Illegal right turners running rampant at Rio Grande/I-40
Bruce Blevins emails “a modest suggestion to help prevent drivers from performing right-turnon-red actions at the intersection of the off ramp from Interstate 40 east and Rio Grande. The highway department could put a sign on one of the structures at the north end of the cross walk that is across the off ramp.
“The sign could just be ‘No right turn on red onto Rio Grande’ or even ‘Hey, you driver coming off of I-40 east! Don’t do a right turn on red onto Rio Grande!’ Either way we know the drivers are looking toward where the sign would be when they make these illegal turns, and it might enter their consciousness that they should not.”
Kimberly Gallegos, who handles info for the Metro-area office of the New Mexico Department of Transportation, says “our traffic section is looking into adding additional signing and also working closely with law enforcement to prevent these illegal right turns on red.”
U.S. 550 NEEDS SOME MERGE HELP: Larry Gorman says in an email “construction on U.S. 550 in Bernalillo has progressed to where the westbound lanes are using the newly constructed bridge lanes. However, just west of the bridge, westbound lanes are hampered by a poorly implemented detour plan.”
Larry explains “the left-hand land ends and people are required to merge into the next lane to their right. However a new westbound lane is added to the north side to compensate for the loss of the lane on the south. The problem is that the drivers are not encouraged to move into the new lane as the striping does not alert the drivers to the new lane, and I suspect that they are so intent on watching the south lane merge into their lane without incident that they are not seeing the new lane which opens up to the north side of this mess. Very few drivers are using the north lane. “Can you please help to fix this mess?” NMDOT can. Gallegos says “I have talked with the project manager, and she has assured me that there are double indicated signs, an arrow board and a merge-right sign. The plan is to have all lanes restored to their permanent configuration by (this) week.”

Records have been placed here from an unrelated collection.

(* ===== verification/Scenario.v ===== *)
(** * A concrete workspace

    One run of the broker on concrete inputs: a workspace is initialised, the
    orchestrator's capability is bootstrapped, two tasks are created, one of
    them is claimed, started, kept and recovered after its lease expired.  The
    theorems of [Broker] are applied to its steps. *)

From S2P Require Export Broker.
From S2P Require Import TestDigest.

(** Readings one second apart; from the 40th on a day has passed. *)
Definition env_1 : environment := {|
  clock k := 1769904000 + Z.of_nat k + (if (k <? 40)%nat then 0 else 86400);
  token_hex k n := hexlify (String.substring 0 n (String (ascii_of_nat k) (zeros 31)));
  root := "/w";
  plat := plat_1
|}.

Definition blank : world :=
  World None (Ledger None None) ∅ ∅ ∅ (Fs (λ p, p) ∅ (λ _, None)) 0 [].

Definition value {A} (d : A) (p : res A * world) : A := match p.1 with Ok a => a | Err _ => d end.

Definition init_1 : res dict * world :=
  initialize_workspace env_1 "0123456789abcdef0123456789abcdef" "demo" "codex" "codex-conductor"
    "openai-codex" (Some "cogni-codex-antigravity") blank.
Definition config_1 : dict := value ∅ init_1.


(** The orchestrator's capability, set up for the workspace's identifier. *)
Definition caps_1 : gmap string actor_dir :=
  snd (bootstrap plat_1 (workspace_id config_1) 1001 "codex" secret_1
         (snd (provision_guard (workspace_id config_1) 1000 "codex" secret_1 ∅))).

Definition w_init : world := init_1.2.
Definition w_caps_1 : world := set_caps caps_1 w_init.
Definition run_add (t : string) (ps : list string) (w : world) : res dict * world :=
  add_task env_1 config_1 "codex" (Some secret_1) t "Title" "Text" "antigravity" ps ["src"] ∅ ∅ "" w.
Definition w_task_1 : world := (run_add "T-1" [] w_caps_1).2.
Definition w_task_2 : world := (run_add "T-2" ["T-1"] w_task_1).2.
Definition run_claim : res dict * world := claim env_1 config_1 "antigravity" "T-1" 0 w_task_2.
Definition w_claimed : world := run_claim.2.
Definition token_of (claimed : dict) : string :=
  match get claimed "lease_token" with JStr s => s | _ => "" end.
Definition claimed_1 : dict := value ∅ run_claim.
Definition token_1 : string := token_of claimed_1.
Definition run_start : res dict * world := start env_1 "antigravity" "T-1" token_1 w_claimed.
Definition w_started : world := run_start.2.
Definition run_heartbeat : res dict * world := heartbeat env_1 "antigravity" "T-1" token_1 w_started.
Definition w_kept : world := run_heartbeat.2.
Definition w_expired : world := set_tick 40 w_kept.
Definition run_recover : res dict * world :=
  recover_lease env_1 config_1 "codex" "T-1" "worker gone" false None w_expired.

Lemma run_value (p : res dict * world) : is_ok p.1 = true → p = (Ok (value ∅ p), p.2).
Proof. destruct p as [[a|e] w]; [done | discriminate 1]. Qed.

Lemma storable_all l :
  forallb (λ e, line_safe e && floats_ok (JObj e)) l = true → Forall storable l.
Proof.
  intros Hl. apply Forall_forall. intros e He. rewrite forallb_forall in Hl.
  apply list_elem_of_In in He. apply Hl in He. by bool_split.
Qed.

Definition record_of (w : world) (t : string) : dict :=
  match read_json (w_tasks w !! (t +:+ ".json")) with Ok d => d | Err _ => ∅ end.
Lemma in_file_record w t :
  task_id_ok t && is_ok (read_json (w_tasks w !! (t +:+ ".json"))) = true → in_file w t (record_of w t).
Proof.
  intros [Ht Hr]%andb_true_iff. split; [done|]. unfold record_of.
  destruct (w_tasks w !! (t +:+ ".json")) as [text|]; [|discriminate Hr].
  exists text. split; [done|]. by destruct (read_json (Some text)).
Qed.

#[local] Opaque config_1 w_init caps_1 blank.

(** The runner of the scenario is never reached. *)
#[local] Instance no_runner : TrustedRunner := {|
  run_trusted_validations _ := raiseM EvidenceError "no backend";
  verify_executor_attestation _ _ _ := raise EvidenceError "no trust root"
|}.

Lemma init_run : init_1 = (Ok config_1, w_init).
Proof. apply run_value. vm_compute. reflexivity. Qed.
Lemma claim_run : claim env_1 config_1 "antigravity" "T-1" 0 w_task_2 = (Ok claimed_1, w_claimed).
Proof. apply run_value. vm_compute. reflexivity. Qed.
Lemma start_run :
  start env_1 "antigravity" "T-1" token_1 w_claimed = (Ok (value ∅ run_start), w_started).
Proof. apply run_value. vm_compute. reflexivity. Qed.
Lemma recover_run :
  recover_lease env_1 config_1 "codex" "T-1" "worker gone" false None w_expired
  = (Ok (value ∅ run_recover), run_recover.2).
Proof. apply run_value. vm_compute. reflexivity. Qed.

Lemma reach_caps : reachable env_1 config_1 w_caps_1.
Proof.
  unfold w_caps_1. apply (reach_step _ _ w_init); [|apply step_capabilities].
  unfold init_1 in *. apply (reach_init env_1 config_1 blank "0123456789abcdef0123456789abcdef" "demo"
    "codex" "codex-conductor" "openai-codex" (Some "cogni-codex-antigravity")); [done|].
  exact init_run.
Qed.
Lemma reach_task_1 : reachable env_1 config_1 w_task_1.
Proof. unfold w_task_1, run_add. apply (reach_step _ _ w_caps_1); [exact reach_caps | apply step_add_task]. Qed.
Lemma reach_task_2 : reachable env_1 config_1 w_task_2.
Proof. unfold w_task_2, run_add. apply (reach_step _ _ w_task_1); [exact reach_task_1 | apply step_add_task]. Qed.
Lemma log_task_2 : Forall storable (w_log w_task_2).
Proof. apply storable_all. vm_compute. reflexivity. Qed.
Lemma record_task_2 : in_file w_task_2 "T-2" (record_of w_task_2 "T-2").
Proof. apply in_file_record. vm_compute. reflexivity. Qed.
Lemma prerequisites_task_2 :
  py_list (get_or (record_of w_task_2 "T-2") "prerequisites" (JList [])) = Ok [JStr "T-1"].
Proof. vm_compute. reflexivity. Qed.
Lemma log_kept : Forall storable (w_log w_kept).
Proof. apply storable_all. vm_compute. reflexivity. Qed.
Lemma reach_claimed : reachable env_1 config_1 w_claimed.
Proof. unfold w_claimed, run_claim. apply (reach_step _ _ w_task_2); [exact reach_task_2 | apply step_claim]. Qed.
Lemma reach_started : reachable env_1 config_1 w_started.
Proof. unfold w_started, run_start. apply (reach_step _ _ w_claimed); [exact reach_claimed | apply step_start]. Qed.
Lemma reach_kept : reachable env_1 config_1 w_kept.
Proof. unfold w_kept, run_heartbeat. apply (reach_step _ _ w_started); [exact reach_started | apply step_heartbeat]. Qed.
#[local] Opaque w_task_2 w_claimed w_started w_kept w_expired config_1 token_1
  claimed_1 record_of.

Lemma reachable_projections_agree_witness :
  read_verified (w_ledger w_kept) = Ok (w_log w_kept).
Proof.
  destruct (reachable_projections_agree env_1 config_1 w_kept "T-1" reach_kept log_kept) as [Hr _].
  exact Hr.
Defined.

Lemma prerequisites_are_never_satisfied_witness :
  is_ok (claim env_1 config_1 "antigravity" "T-2" 0 w_task_2).1 = false ∧
  ∃ u current d, in_file w_task_2 u current ∧ lists_prerequisites current [] ∧
    commits w_task_2 w_claimed u "task.claimed" d.
Proof.
  destruct (prerequisites_are_never_satisfied env_1 config_1 w_task_2 reach_task_2 log_task_2)
    as (_ & Hfree & Hkept).
  split; [|exact (Hfree _ _ _ _ _ claim_run)].
  exact (proj2 (Hkept _ _ _ _ "antigravity" "T-2" 0 record_task_2 prerequisites_task_2) eq_refl).
Defined.

Lemma only_the_lease_holder_acts_witness : ∃ task,
  in_file w_claimed "T-1" task ∧ leased env_1 w_claimed w_started task "antigravity" token_1.
Proof.
  destruct (only_the_lease_holder_acts env_1 config_1 w_claimed "antigravity" "T-1" token_1)
    as [Hstart _].
  destruct (Hstart _ _ start_run) as (task & Hf & Hl & _). exists task. split; assumption.
Defined.

Lemma claim_grants_one_lease_witness : ∃ u d, get d "state" = JStr "claimed" ∧
  commits w_task_2 w_claimed u "task.claimed" d.
Proof.
  destruct (claim_grants_one_lease env_1 config_1 w_task_2 "antigravity" "T-1" 0 _ _ claim_run)
    as (u & ? & ? & d & ? & ? & ? & ? & ? & _ & _ & _ & _ & Hs & _ & _ & _ & _ & _ & _ & _ & Hc).
  exists u, d. split; assumption.
Defined.

Lemma recovery_needs_an_expired_lease_witness : ∃ task,
  in_file w_expired "T-1" task ∧ recoverable env_1 w_expired run_recover.2 "T-1" task.
Proof.
  destruct (recovery_needs_an_expired_lease env_1 config_1 w_expired "codex" "T-1" "worker gone"
    false None _ _ recover_run) as (_ & _ & _ & task & Hf & Hr & _).
  exists task. split; assumption.
Defined.

Lemma failed_operations_change_nothing_witness :
  frame w_task_2 (start env_1 "codex" "T-1" "wrong" w_task_2).2.
Proof.
  destruct (failed_operations_change_nothing env_1 config_1 w_task_2) as (_ & _ & Hs & _).
  destruct (start env_1 "codex" "T-1" "wrong" w_task_2) as [[d|e] w'] eqn:E.
  - exfalso. apply (f_equal (λ p, is_ok p.1)) in E. revert E. vm_compute. discriminate.
  - exact (Hs _ _ _ _ _ E).
Defined.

IN THE DARK UNDER THE BIG I: Bill Lord reports via email that “there used to be coordinated color lights on three sections of columns under the Big I that are no longer working. Could you check on those?”
Diane Wikler, marketing manager/public information officer for the city’s Solid Waste Management Department, says it is “currently evaluating the technology available for this project as well as the costs associated with revamping the lights.”
HOW LONG ARE TRAFFIC SIGNAL CYCLES? Lori voices that question. Her email says “a lot of people run yellow traffic lights, and even red traffic lights. I was wondering, on average, how long are traffic light cycles? How much time are people really saving by endangering the rest of us?”
The short answer is, signal times vary depending on many factors, including the width of the intersection, the speed limit, if there are pedestrian crossing buttons and the traffic volume at different times of day.
The longer answer, which Bernalillo County traffic control administrator Bobby Baker helped explain in this column last year, is that times are calculated “using the formula in the ITE (Institute of Transportation Engineers) manual.”
That manual runs $175. But I was able to piece together a few internet specifics, again with the understanding every intersection has its own set of circumstances:
The American Traffic Solutions website says that “federal guidelines recommend yellow lights last from 3 to 6 seconds.”
The National Association of City Transportation Officials website says “short cycle lengths of 60 to 90 seconds are ideal for urban areas” because “long signal cycles, compounded over multiple intersections, can make crossing a street or walking even a short distance prohibitive and frustrating. This discourages walking altogether, and makes streets into barriers that separate destinations, rather than arteries that stitch them together.”
And a Utah traffic engineer explained in an article in the Daily Herald back in 2013 that “the typical light cycle is 120 seconds, meaning the longest you would ever sit at a red light is one-and-half to two minutes.”
Back in the Albuquerque metro area, factor in that every intersection has between 0.5 to 1.5 seconds of all-red-in-alldirections so late yellow runners can clear the intersection.